Children are alive today because of shared data.
The Pediatric Cancer Data Commons (PCDC) is helping doctors and researchers around the world save lives by making it possible to study childhood cancers faster, smarter, and at a truly global scale.
One of the earliest examples of how data sharing helps children with cancer was the development of a global standard for neuroblastoma risk stratification. This means that doctors now know which children are at the highest risk, and which ones can avoid unnecessary treatment while still achieving excellent outcomes. For children with neuroblastoma, that means improving both survival and quality of life.
By bringing together high-quality clinical data (information gathered during patient care – like treatment details, symptoms, lab results, images, and more), the PCDC is accelerating discoveries and getting breakthroughs into the clinic sooner—where they matter most.
Every data point in the PCDC represents a patient, a family, and a story, where compassion and science meet.
What Is The Pediatric Cancer Data Commons?
The Pediatric Cancer Data Commons (PCDC) is a global, unified research platform that brings together high-quality clinical data from children, adolescents, young adults, and adults with cancer. It is the flagship initiative of Data for the Common Good at the University of Chicago and was launched in 2016 by Drs. Susan Cohn and Samuel Volchenboum.
At its core, the PCDC addresses a critical gap in pediatric cancer research: the lack of rapid, large-scale, high-quality data sharing.
Childhood cancers are rare, and individual institutions often see too few patients to identify patterns or test new approaches efficiently. By harmonizing clinical data across institutions and countries, the PCDC enables researchers to see a fuller picture – accelerating discovery and bringing research breakthroughs to clinicians faster.
For each cancer type, the PCDC team helps the research community to develop a shared data dictionary, allowing data from many sources to be standardized and meaningfully compared. Today, the PCDC includes data for 13 childhood cancer types, with contributions from 47 institutions in 28 countries across six continents – totaling data on over 46,000 children and young adults.

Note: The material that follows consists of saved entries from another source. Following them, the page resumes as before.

(** Switching paging on, with the long mode prepared, activates it. *)
Lemma exec_paging_on c st r x e :
  PG c = false → LMA c = false → LME c = true → PAE c = true → efer c = e → reg r c `mod` 2 ^ 32 = x →
  Z.testbit x 31 = true → Z.testbit x 0 = true →
  exec (MovToCr CR0 r) (c, st) = Val ((), (set_cr CR0 x (set_efer (Z.lor e (2 ^ 10)) c), st)).
Proof.
  intros Hpg Hlma Hlme Hpae <- <- H31 Hb0. unfold exec. rewrite (M_bind_run (gets fst) _ _ c (c, st)) by done.
  assert (long_mode c = false) as -> by (unfold long_mode; rewrite Hlma; by destruct (PE c)).
  unfold load_cr, resize. rewrite (M_bind_run (gets fst) _ _ c (c, st)) by done.
  rewrite H31, Hb0, Hpg, Hlme, Hpae. done.
Qed.
(** Far jump to the 64-bit code segment of the table. *)
Lemma exec_jmp_far k0 m st c sel off limit base d :
  reads_zero (pmo:=pmo) k0 m c st → PE c = true → gdtr c = (limit, base) → sel `div` 8 * 8 + 7 ≤ limit →
  bytes_at m (base + sel `div` 8 * 8) (to_le_bytes 8 d) → u64 d →
  present d && Z.testbit d 43 && negb (Z.testbit d 53 && Z.testbit d 54) = true →
  exec (JmpFar sel off) (c, st) =
    Val ((), (set_rip off (set_long_cs (Z.testbit d 53) (set_sreg CS sel (descriptor_base d) c)), st)).
Proof.
  intros Hz Hpe Hg Hl Hb Hd Hok. unfold exec.
  rewrite (M_bind_run (cpu PE) _ _ true (c, st)) by (unfold cpu, gets; cbn [fst]; by rewrite Hpe).
  rewrite (M_bind_run _ _ _ () (set_long_cs (Z.testbit d 53) (set_sreg CS sel (descriptor_base d) c), st)); [done|].
  rewrite (M_bind_run _ _ _ _ _ (descriptor_at k0 m st c sel limit base d Hz Hg Hl Hb Hd)).
  unfold require. by rewrite Hok.
Qed.

(** ** The 16-bit part *)

(** At the first 64-bit instruction. *)
Record in_long_mode (k0 : Z) (c : Cpu) : Prop := {
  lm_rip : rip c = long_mode_start;
  lm_cs : cs (sregs c) = (8, 0);
  lm_long : long_mode c = true;
  lm_paging : PG c = true;
  lm_cr3 : cr3 c = k0;
  lm_nxe : NXE c = true;
  lm_gdt : gdtr c = (25, GDT);
  lm_flags : IF c = false ∧ DF c = false }.

(** Between two instructions of the 16-bit code. *)
Record in_real_mode (p : Z) (c : Cpu) : Prop := {
  rm_rip : rip c = p;
  rm_cs : snd (cs (sregs c)) = 0;
  rm_ds : snd (ds (sregs c)) = 0;
  rm_real : PE c = false;
  rm_paging : PG c = false;
  rm_lma : LMA c = false;
  rm_csl : long_cs c = false;
  rm_flags : IF c = false ∧ DF c = false }.

Lemma real_not_long c : PE c = false → long_mode c = false.
Proof. intros Hpe. unfold long_mode. by rewrite Hpe. Qed.

Lemma real_sees k0 c : PG c = false → sees_zero k0 c.
Proof. intros Hpg Ht. congruence. Qed.

(** [cli] to [mov es, ax] *)
Lemma real_segments k0 m c :
  code_in m → started c → reaches (pmo:=pmo) k0 m 6 c (in_real_mode 11).
Proof.
  intros Hm [Hrip Hcs Hpe Hpg Hlma Hcsl]. pose proof (real_not_long _ Hpe) as Hlong.
  assert (snd (cs (sregs c)) = 0) as Hbase by by rewrite Hcs.
  ap_step 0 1%nat Cli false ltac:(apply real_sees; exact Hpg) Hlong Hbase ltac:(exact Hrip) ltac:(apply exec_cli).
  ap_step 1 1%nat Cld false ltac:(apply real_sees; exact Hpg) Hlong Hbase ltac:(reflexivity) ltac:(apply exec_cld).
  ap_step 2 3%nat (MovImm W16 RAX 0) false ltac:(apply real_sees; exact Hpg) Hlong Hbase ltac:(reflexivity) ltac:(apply exec_mov_imm).
  ap_step 5 2%nat (MovSeg SS RAX) false ltac:(apply real_sees; exact Hpg) Hlong Hbase ltac:(reflexivity)
    ltac:(apply (exec_mov_seg_real _ _ _ _ 0); [exact Hpe|done|apply resize_low]).
  ap_step 7 2%nat (MovSeg DS RAX) false ltac:(apply real_sees; exact Hpg) Hlong Hbase ltac:(reflexivity)
    ltac:(apply (exec_mov_seg_real _ _ _ _ 0); [exact Hpe|done|apply resize_low]).
  ap_step 9 2%nat (MovSeg ES RAX) false ltac:(apply real_sees; exact Hpg) Hlong Hbase ltac:(reflexivity)
    ltac:(apply (exec_mov_seg_real _ _ _ _ 0); [exact Hpe|done|apply resize_low]).
  apply reaches_O. split; try done.
  split; [cbn; by rewrite andb_false_r, andb_true_r|cbn; by rewrite andb_true_r, andb_false_r].
Qed.

Lemma low_bits x i : 0 ≤ i < 32 → Z.testbit (x `mod` 2 ^ 32) i = Z.testbit x i.
Proof. intros Hi. apply Z.mod_pow2_bits_low. lia. Qed.

Lemma small_word x : 0 ≤ x < 2 ^ 32 → x `mod` 256 ^ 4 `mod` 2 ^ 32 `mod` 2 ^ 32 = x.
Proof. intros Hx. change (256 ^ 4) with (2 ^ 32). by rewrite !(Z.mod_small x) by done. Qed.

Lemma real_address c a : PE c = false → snd (ds (sregs c)) = 0 → linear DS a c = a.
Proof. intros Hpe Hds. unfold linear. rewrite (real_not_long _ Hpe). cbn [get_seg]. by rewrite Hds. Qed.

(** The page table, and the physical address extension *)
Lemma real_tables k0 m c ctr stride base entry :
  code_in m → parameters_in m k0 ctr stride base entry → 0 ≤ k0 < 2 ^ 32 → in_real_mode 11 c →
  reaches (pmo:=pmo) k0 m 5 c (λ c', in_real_mode 29 c' ∧ cr3 c' = k0 ∧ PAE c' = true).
Proof.
  intros Hm Hpar Hk0 [Hrip Hbase Hds Hpe Hpg Hlma Hcsl Hfl]. pose proof (real_not_long _ Hpe) as Hlong.
 
  ap_step 11 5%nat (MovLoad W32 RCX (Disp L4_TABLE_ADDR)) false ltac:(apply real_sees; exact Hpg) Hlong Hbase ltac:(exact Hrip)
    ltac:(apply (exec_load k0 m _ _ _ 4); [exact Hz|by apply real_address|done|apply Hpar]).
  ap_step 16 3%nat (MovToCr CR3 RCX) false ltac:(apply real_sees; exact Hpg) Hlong Hbase ltac:(reflexivity)
    ltac:(apply (exec_to_cr3 _ _ _ k0); [exact Hlong|apply small_word; lia]).
  ap_step 19 3%nat (MovFromCr RAX CR4) false ltac:(apply real_sees; exact Hpg) Hlong Hbase ltac:(reflexivity)
    ltac:(apply (exec_from_cr _ _ _ CR4 false (cr4 c)); [exact Hlong|done]).
  ap_step 22 4%nat (OrImm W32 RAX (Z.shiftl 1 5)) false ltac:(apply real_sees; exact Hpg) Hlong Hbase ltac:(reflexivity)
    ltac:(apply (exec_or _ _ _ (cr4 c `mod` 2 ^ 32)); done).
  ap_step 26 3%nat (MovToCr CR4 RAX) false ltac:(apply real_sees; exact Hpg) Hlong Hbase ltac:(reflexivity)
    ltac:(apply (exec_to_cr4 _ _ _ (Z.lor (cr4 c `mod` 2 ^ 32) 32 `mod` 2 ^ 32 `mod` 2 ^ 32)); done).
  apply reaches_O. split; [by split|]. split; [done|].
  change (Z.testbit (Z.lor (cr4 c `mod` 2 ^ 32) 32 `mod` 2 ^ 32 `mod` 2 ^ 32) 5 = true).
  rewrite !low_bits, Z.lor_spec by lia. by rewrite orb_true_r.
Qed.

How Shared Data Drives Breakthroughs
Beyond individual diseases, shared data enables researchers to:
- Recognize patterns faster
- Design smarter studies and clinical trials
- Ask better questions about diagnosis, outcomes, and survivorship
- Ensure ultra-rare cancers and conditions are not left out of discovery
- Facilitate the inclusion and study of a diverse population of patients
Breakthroughs often emerge when scientists look across diseases, not just within them. Insights from research on conditions such as Down syndrome and congenital heart defects have informed leukemia research – demonstrating how shared data can spark progress far beyond a single diagnosis.
The Role of St. Baldrick’s Foundation
St. Baldrick’s Foundation was the first major supporter of this initiative, funding the project from its earliest days as a simple neuroblastoma database through its evolution into the Pediatric Cancer Data Commons. This early and sustained investment helped transform an innovative idea into a global research infrastructure that now serves the entire pediatric cancer community.
“St. Baldrick’s Foundation supported our data commons work at the ground floor, a full decade ago, when its potential was still largely aspirational. Their early funding made the effort possible and laid the foundation for everything that followed. Much of our scientific and funding success in pediatric cancer traces directly back to that initial vote of confidence.”
Samuel Volchenboum, MD, PhD
Professor of Pediatrics
Director, Data for the Common Good
University of Chicago
The shared goal is clear: a world where access to high-quality data is never a barrier to saving a child’s life.